Hiç umurumda değilmiş gibi davranmaya devam ediyordum. Fakat yemin ederim herşey içten içe beni öldürüyordu.
Sana ihtiyacım var. - Luhan
Mesajı sanırım bininci okuyuşum olmalıydı. Telefonun ekranından gözlerimi alamıyordum. Başımı başka bir yere çevirirsem sanki mesaj aniden ortadan kalkacak, Luhan hiç mesaj atmamış olacak gibi hissediyordum. Queen dergisinden, daha doğrusu yeni patronum Song Jae Rim'in yanından hiçbirşey söylemeden ayrılmış olmam kötü olmuştu. Sanırım daha işe başlamadan kovulmuştum.

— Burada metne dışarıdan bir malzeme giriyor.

(** The first event a handler handles after one of its sessions was closed calls that
    session's [disconnected], exactly once, and nothing else for it unless the event connects it
    again; after a shutdown an event calls nothing but [disconnected]. *)
Theorem closed_session_disconnected f f' e (s s' : PS) : ps_handle_event f f' e s = (s', ROk tt) →
  ∃ new, ps_calls s' = ps_calls s ++ new ∧
    (fl_shutdown f = true → Forall (λ c, is_disconnected c = true) new) ∧
    (fl_shutdown f = false → ∀ id, id ∈ ps_sessions s → id ∈ fl_closed f →
      filter (λ c, about id c = true) new =
        CbDisconnected id :: match e with SvConnected j v => if j =? id then [CbConnected j v] else [] | _ => [] end).
Proof.
  intros E. destruct (handled f e) eqn:Hh.
  - pose proof (wpx_ok _ _ _ _ _ _ (handle_event_spec f f' e s Hh) E) as [E1 _ _ _ _ _].
    eexists. split; [exact E1|]. split.
    + intros Hs. unfold handled in Hh. rewrite Hs in Hh. destruct e; try done. apply Forall_app. split.
      * by apply Forall_fmap, Forall_true.
      * cbn. case_bool_decide; [by repeat constructor|constructor].
    + intros _ id Hid Hcl. rewrite filter_app, about_sweep by apply swept_NoDup.
      rewrite decide_True by (by apply elem_swept). cbn. f_equal.
      assert (Ho : id ∉ open_sessions f s) by (unfold open_sessions; set_solver).
      destruct e as [|j v|j|j d|iv t|t|t|ls]; cbn [event_calls]; try done.
      * by rewrite filter_cons, filter_nil; cbn; destruct (j =? id).
      * case_bool_decide as Hj; [|done]. rewrite filter_cons, filter_nil. cbn.
        by destruct (Z.eqb_spec j id) as [->|Hne].
      * case_bool_decide as Hj; [|done]. cbn [andb]. case_match; [|done]. rewrite filter_cons, filter_nil. cbn.
        by destruct (Z.eqb_spec j id) as [->|Hne].
  - rewrite ignored_event in E by done. injection E as <-. exists []. rewrite app_nil_r.
    split; [done|]. split; [constructor|]. unfold handled in Hh. by destruct (fl_shutdown f).
Qed.

End ServiceLevel.

(** ** Session level *)

Section SessionLevel.
Context {H R : Type} `{PH : ProtocolHandler H} `{RL : ReceiverLaws R SessionProtocolEvent} `{CR : CloseReceiver R}.
Abbreviation QS := (@SessionProtocolStream H R) (only parsing).

(** The callback of an event of session [cx]. *)
Definition session_event_calls (cx : Z) (e : SessionProtocolEvent) : list Callback :=
  match e with
  | SeOpened version => [CbConnected cx version]
  | SeClosed => [CbDisconnected cx]
  | SeReceived data => [CbReceived cx data]
  | SeNotify token => [CbNotify token]
  | SeDisconnected | SeSetNotify _ _ | SeRemoveNotify _ | SeUpdate _ => []
  end.

Definition session_handled (shutdown : bool) (e : SessionProtocolEvent) : bool :=
  negb shutdown || match e with SeDisconnected | SeClosed => true | _ => false end.

(** What is called for an event, with the flags that are read. *)
Definition session_calls (shutdown closed : bool) (cx : Z) (e : SessionProtocolEvent) : list Callback :=
  if session_handled shutdown e && negb closed then session_event_calls cx e else [].

Lemma qs_callback_spec c (s : QS) :
  let post s' := qs_calls s' = qs_calls s ++ [c] ∧ qs_context s' = qs_context s ∧ qs_proto_id s' = qs_proto_id s ∧
    qs_current_task s' = qs_current_task s in
  wpx (qs_callback c) (λ _, post) post s.
Proof.
  intros post. unfold qs_callback. wpx_step. wpx_step. destruct (ph_call c (qs_handle s)) as [h []]; wpx_step; wpx_step; done.
Qed.

Lemma qs_event_spec shutdown closed e (s : QS) :
  wpx (qs_handle_event shutdown closed e)
    (λ _ s', qs_calls s' = qs_calls s ++ session_calls shutdown closed (qs_context s) e ∧
       qs_context s' = qs_context s ∧ qs_current_task s' = false)
    (λ s', qs_calls s' = qs_calls s ++ session_calls shutdown closed (qs_context s) e ∧
       qs_context s' = qs_context s ∧ qs_proto_id s' = qs_proto_id s ∧ qs_current_task s' = true) s.
Proof.
  unfold qs_handle_event, session_calls, session_handled. wpx_step. wpx_step.
  destruct (shutdown && _) eqn:Hs.
  { wpx_step. assert (negb shutdown || match e with SeDisconnected | SeClosed => true | _ => false end = false) as ->
      by (by destruct shutdown, e). cbn. by rewrite app_nil_r. }
  assert (negb shutdown || match e with SeDisconnected | SeClosed => true | _ => false end = true) as ->
    by (by destruct shutdown, e).
  cbn [andb]. wpx_step. wpx_step. destruct closed; cbn [negb].
  { wpx_step. unfold qs_close. wpx_step. wpx_step. wpx_step. wpx_step. cbn. by rewrite app_nil_r. }
  wpx_step. cbn [qs_context qs_put_current_task].
  destruct e as [v| | |d|t|iv t|t|ls]; cbn [session_event_calls].
  - eapply wpx_mono; [apply qs_callback_spec| |]; [intros [] s1 (E1 & E2 & _); by wpx_step|naive_solver].
  - eapply wpx_mono; [apply qs_callback_spec| |]; [intros [] s1 (E1 & E2 & _); by wpx_step|naive_solver].
  - unfold qs_close. wpx_step. wpx_step. wpx_step. wpx_step. cbn. by rewrite app_nil_r.
  - eapply wpx_mono; [apply qs_callback_spec| |]; [intros [] s1 (E1 & E2 & _); by wpx_step|naive_solver].
  - wpx_step. eapply wpx_mono; [apply qs_callback_spec| |]; [|naive_solver]. intros [] s1 (E1 & E2 & _).
    unfold qs_set_notify. wpx_step. wpx_step. destruct (qs_notify s1 !! t); wpx_step; by wpx_step.
  - wpx_step. wpx_step. unfold qs_set_notify. wpx_step. wpx_step. cbn. rewrite lookup_insert_eq. wpx_step. wpx_step.
    cbn. by rewrite app_nil_r.
  - wpx_step. wpx_step. cbn. by rewrite app_nil_r.
  - wpx_step. wpx_step. cbn. by rewrite app_nil_r.
Qed.

Definition session_taken (b : Branch) (s : QS) : option SessionProtocolEvent :=
  match b with
  | BrEvent => match (recv_poll_next (qs_receiver s)).2 with Ready o => o | Pending => None end
  | BrNotify => SeNotify <$> List.hd_error (qs_fired s)
  | _ => None
  end.

Lemma session_turn_calls shutdown closed b (s s' : QS) ended : qs_turn shutdown closed b s = (s', ROk ended) →
  qs_context s' = qs_context s ∧
  qs_calls s' = qs_calls s ++ match session_taken b s with
                              | Some e => session_calls shutdown closed (qs_context s) e | None => [] end.
Proof.
  unfold qs_turn, session_taken, mbind, M_bind, gets, modify. destruct b.
  - destruct (recv_poll_next (qs_receiver s)) as [r [[e|]|]]; cbn.
    + pose proof (qs_event_spec shutdown closed e (qs_put_receiver r s)) as W. unfold wpx in W.
      destruct (qs_handle_event shutdown closed e (qs_put_receiver r s)) as [s1 [[]| |]]; intros [= <- <-].
      destruct W as (W1 & W2 & _). by rewrite W1, W2.
    + intros [= <- <-]. cbn. by rewrite app_nil_r.
    + intros [= <- <-]. cbn. by rewrite app_nil_r.
  - destruct (qs_fired s) as [|t q]; cbn; [intros [= <- <-]; by rewrite app_nil_r|].
    pose proof (qs_event_spec shutdown closed (SeNotify t) (qs_put_fired q s)) as W. unfold wpx in W.
    destruct (qs_handle_event shutdown closed (SeNotify t) (qs_put_fired q s)) as [s1 [[]| |]]; intros [= <- <-].
    destruct W as (W1 & W2 & _). by rewrite W1, W2.
  - destruct (qs_need_poll s); [|intros [= <- <-]; by rewrite app_nil_r].
    destruct (ph_poll (qs_handle s)) as [h [[o|]|]]; intros [= <- <-]; cbn; by rewrite app_nil_r.
  - intros [= <- <-]. by rewrite app_nil_r.
Qed.
(* ===== verification/Layouts.v ===== *)
(** * Layouts of molecule ([protocols/*/src/protocol_mol.rs])

    The readers and builders generated for the protocols, as combinators: what a layout writes,
    what it verifies, and what is read from a slice that was verified. A read gives [ROk None] where the
    conversion of the value it found fails. Each combinator is proved lawful from its parts: what
    it writes verifies and reads back, and nothing it verifies makes it panic. *)

From Stdlib Require Import ZArith Lia Bool.
From stdpp Require Import base list.
From S2P Require Import Prelude Molecule MoleculeProofs.

Open Scope Z_scope.

#[local] Arguments len : simpl never.
#[local] Arguments raw_data : simpl never.

Record Layout (A : Type) := mkLayout {
  ly_write : A → bytes;
  ly_verify : bytes → res MolError unit;
  ly_read : bytes → res MolError (option A);
}.
Arguments mkLayout {A} _ _ _.
Arguments ly_write {A} _ _.
Arguments ly_verify {A} _ _.
Arguments ly_read {A} _ _.

(** What is written verifies and reads back when its length fits into 32 bits; a verified slice can
    be read. *)
Class LayoutLaws {A} (L : Layout A) (wf : A → Prop) : Prop := {
  ly_written : ∀ a, wf a → is_u32 (len (ly_write L a)) →
    ly_verify L (ly_write L a) = ROk tt ∧ ly_read L (ly_write L a) = ROk (Some a);
  ly_total : ∀ s, ly_verify L s ≠ RPanic ∧ (ly_verify L s = ROk tt → ∃ o, ly_read L s = ROk o);
}.

(** The fields of a table; a read takes them in order, with [?] at the first that fails. *)
Record Fields (A : Type) := mkFields {
  fd_write : A → list bytes;
  fd_verify : list (bytes → res MolError unit);
  fd_read : Z → (Z → res MolError bytes) → res MolError (option A);
}.
Arguments mkFields {A} _ _ _.
Arguments fd_write {A} _ _.
Arguments fd_verify {A} _.
Arguments fd_read {A} _ _ _.

Section Layouts.
Context `{MN : MolNumber}.

(** ** Conversions of the value that was read *)

Definition converted {A B} (L : Layout A) (into : B → A) (from : A → res MolError (option B)) : Layout B :=
  mkLayout (λ b, ly_write L (into b)) (ly_verify L)
    (λ s, o ← ly_read L s; match o with Some a => from a | None => ROk None end).

(** ** Vectors of bytes, arrays, options *)

Definition byte_vec : Layout bytes := mkLayout fixvec_write fixvec_verify (λ s, b ← raw_data s; ROk (Some b)).

(** [TOTAL_SIZE] bytes. *)
Definition array_verify (total_size : Z) (slice : bytes) : res MolError unit :=
  if negb (len slice =? total_size) then RErr TotalSizeNotMatch else ROk tt.
Definition byte_array (total_size : Z) : Layout bytes :=
  mkLayout (λ b, b) (array_verify total_size) (λ s, ROk (Some s)).

Definition option_of {A} (L : Layout A) : Layout (option A) :=
  mkLayout (λ o, match o with Some a => ly_write L a | None => [] end)
    (λ slice, if is_empty slice then ROk tt else ly_verify L slice)
    (λ slice, if is_empty slice then ROk (Some None)
              else o ← ly_read L slice; ROk (option_map Some o)).

(** ** Vectors *)

(** [for item in reader.iter()] with [?] on each. *)
Fixpoint vec_items {A} (L : Layout A) (idx : Z) (n : nat) (slice : bytes) : res MolError (option (list A)) :=
  match n with
  | O => ROk (Some [])
  | S m =>
      item ← get_unchecked idx slice;
      o ← ly_read L item;
      match o with
      | None => ROk None
      | Some a => rest ← vec_items L (idx + 1) m slice; ROk (option_map (cons a) rest)
      end
  end.

Definition vec_of {A} (L : Layout A) : Layout (list A) :=
  mkLayout (λ l, dynvec_write (map (ly_write L) l)) (dynvec_verify (ly_verify L))
    (λ slice, n ← field_count slice; vec_items L 0 (Z.to_nat n) slice).

(** ** Tables *)

(** The number of fields is checked before the length of the header. *)
Definition old_table_verify (fields : list (bytes → res MolError unit)) (compatible : bool)
    (slice : bytes) : res MolError unit :=
  let slice_len := len slice in
  let FIELD_COUNT := len fields in
  if slice_len <? NUMBER_SIZE then RErr HeaderIsBroken else
  let total_size := unpack_number slice in
  if negb (slice_len =? total_size) then RErr TotalSizeNotMatch else
  if (slice_len =? NUMBER_SIZE) && (FIELD_COUNT =? 0) then ROk tt else
  if slice_len <? NUMBER_SIZE * 2 then RErr HeaderIsBroken else
  offset_first ← number_at slice NUMBER_SIZE;
  if negb (offset_first mod 4 =? 0) || (offset_first <? NUMBER_SIZE * 2) then RErr OffsetsNotMatch else
  let field_count := offset_first / 4 - 1 in
  if field_count <? FIELD_COUNT then RErr FieldCountNotMatch else
  if negb compatible && (FIELD_COUNT <? field_count) then RErr FieldCountNotMatch else
  let header_size := NUMBER_SIZE * (field_count + 1) in
  if slice_len <? header_size then RErr HeaderIsBroken else
  offsets ← read_offsets slice header_size total_size;
  verify_fields fields offsets slice.

Definition last_field {A} (L : Layout A) : Fields A :=
  mkFields (λ a, [ly_write L a]) [ly_verify L] (λ k get, s ← get k; ly_read L s).

Definition field {A B} (L : Layout A) (F : Fields B) : Fields (A * B) :=
  mkFields (λ x, ly_write L x.1 :: fd_write F x.2) (ly_verify L :: fd_verify F)
    (λ k get, s ← get k; o ← ly_read L s;
       match o with
       | None => ROk None
       | Some a => o' ← fd_read F (k + 1) get; ROk (option_map (pair a) o')
       end).

Definition table_of {A} (F : Fields A) : Layout A :=
  mkLayout (λ a, table_write (fd_write F a)) (old_table_verify (fd_verify F) true)
    (λ slice, fd_read F 0 (λ i, table_field (len (fd_verify F)) i slice)).

(** ** Unions of two *)

Definition union_verify {A B} (L0 : Layout A) (L1 : Layout B) (slice : bytes) : res MolError unit :=
  let slice_len := len slice in
  if slice_len <? NUMBER_SIZE then RErr HeaderIsBroken else
  let item_id := unpack_number slice in
  inner_slice ← sub slice NUMBER_SIZE slice_len;
  if item_id =? 0 then ly_verify L0 inner_slice
  else if item_id =? 1 then ly_verify L1 inner_slice else RErr UnknownItem.

Definition union_read {A B} (L0 : Layout A) (L1 : Layout B) (slice : bytes) : res MolError (option (A + B)) :=
  inner ← sub slice NUMBER_SIZE (len slice);
  item_id ← number_at slice 0;
  if item_id =? 0 then o ← ly_read L0 inner; ROk (option_map inl o)
  else if item_id =? 1 then o ← ly_read L1 inner; ROk (option_map inr o)
  else RPanic.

Fakat bunlar zerre kadar umrumda değildi. Düşünebildiğim tek şey Luhan ve attığı mesajdı. Çoktan aradan bir saat geçmişti ve ben babamın görüp görmemesini umursamadan yeniden şirkete gelmiştim. Nerede olduğunu sormamıştım bile. Şirkette olup olmadığını da bilmiyordum. Sadece kısacık mesajıyla bile beni bu kadar dağıtan bu çocuğa nasıl hala aşıktım? Bu çocuğu ne kadar seviyordum? Neden sevmeye devam ediyordum?
Gerçi birini sevmek için nedenin olması gerekmez. Zaten birini neden sevdiğini açıklayabilirsen buna aşk denmez, değil mi?
Telefonuma ikinci bir mesaj daha gelince irkilerek elimden kucağıma doğru düşürmüştüm. Hala arabanın içinde düşüncelerimle boğuşup dururken bir yarım saat daha geçti. Saat neredeyse akşam 8'i gösteriyordu. Bu saate kadar babamın şirkette kalacağını düşünmüyordum. Çoktan eve gitmiş olmalıydı. Nihayet kendimde güç bulup telefonu aldığımda mesajın Minah'tan geldiğini gördüm. Song Jae Rim ile işlerin nasıl gittiğini soran oldukça uzun ve meraklı bir mesaj. Bu kadar heyecanlanmama neden olduğu için Minah'a bir ton dolusu küfür etmiş olabilirdim sanırım..
Ona kısa bir cevapla herşeyin yolunda olduğuna dair bir mesaj yazdım.
Sonra yeniden dönüp Luhan'ın attığı mesajı okudum. Ne diye telefon hattımı değiştirmemiştim ki? Şuan bu durumda olmazdım. Fakat o zaman da onun bana ihtiyacı olduğu halde yanında olamazdım.
Nerede olduğunu soracak bir cesaretim ne yazık ki yoktu. Bu yüzden elimdeki tek şansı kullandım ve geçiş kartımı çantamdan çıkararak arabadan indim. Kimseye gözükmeden şirkete girmenin tek yolu otoparktaki girişti ve bunun içinde geçiş kartına ihtiyacım vardı. Gerçi hala aktif olup olmadığını bilmiyordum. Yani işim burada da şansa kalmıştı bir bakıma.
Derin bir nefes alarak kartı okutucuya gösterdiğimde çıkan klik sesi ve yanan yeşil ışık rahatlamama neden oldu. Kartım hala aktifti. Sabahki kadar boş olan koridorda fazla ses çıkarmamaya özen göstererek yürümeye devam ettim. Bakacağım yerler sınırlıydı. Pratik odası bunların en başında geliyordu. Comeback yarındı ve hala çalışmaya devam ettiklerini de biliyordum. Ayağımda ki botlar sessiz koridorda tak tuk sesler çıkarırken kulağıma dolacak olan kahkahaları bekliyordum. Fakat ne bir ses vardı ne de Luhan.. Açtığım kapıyı kapatarak geriye doğru birkaç adım attığımda birine çarptım.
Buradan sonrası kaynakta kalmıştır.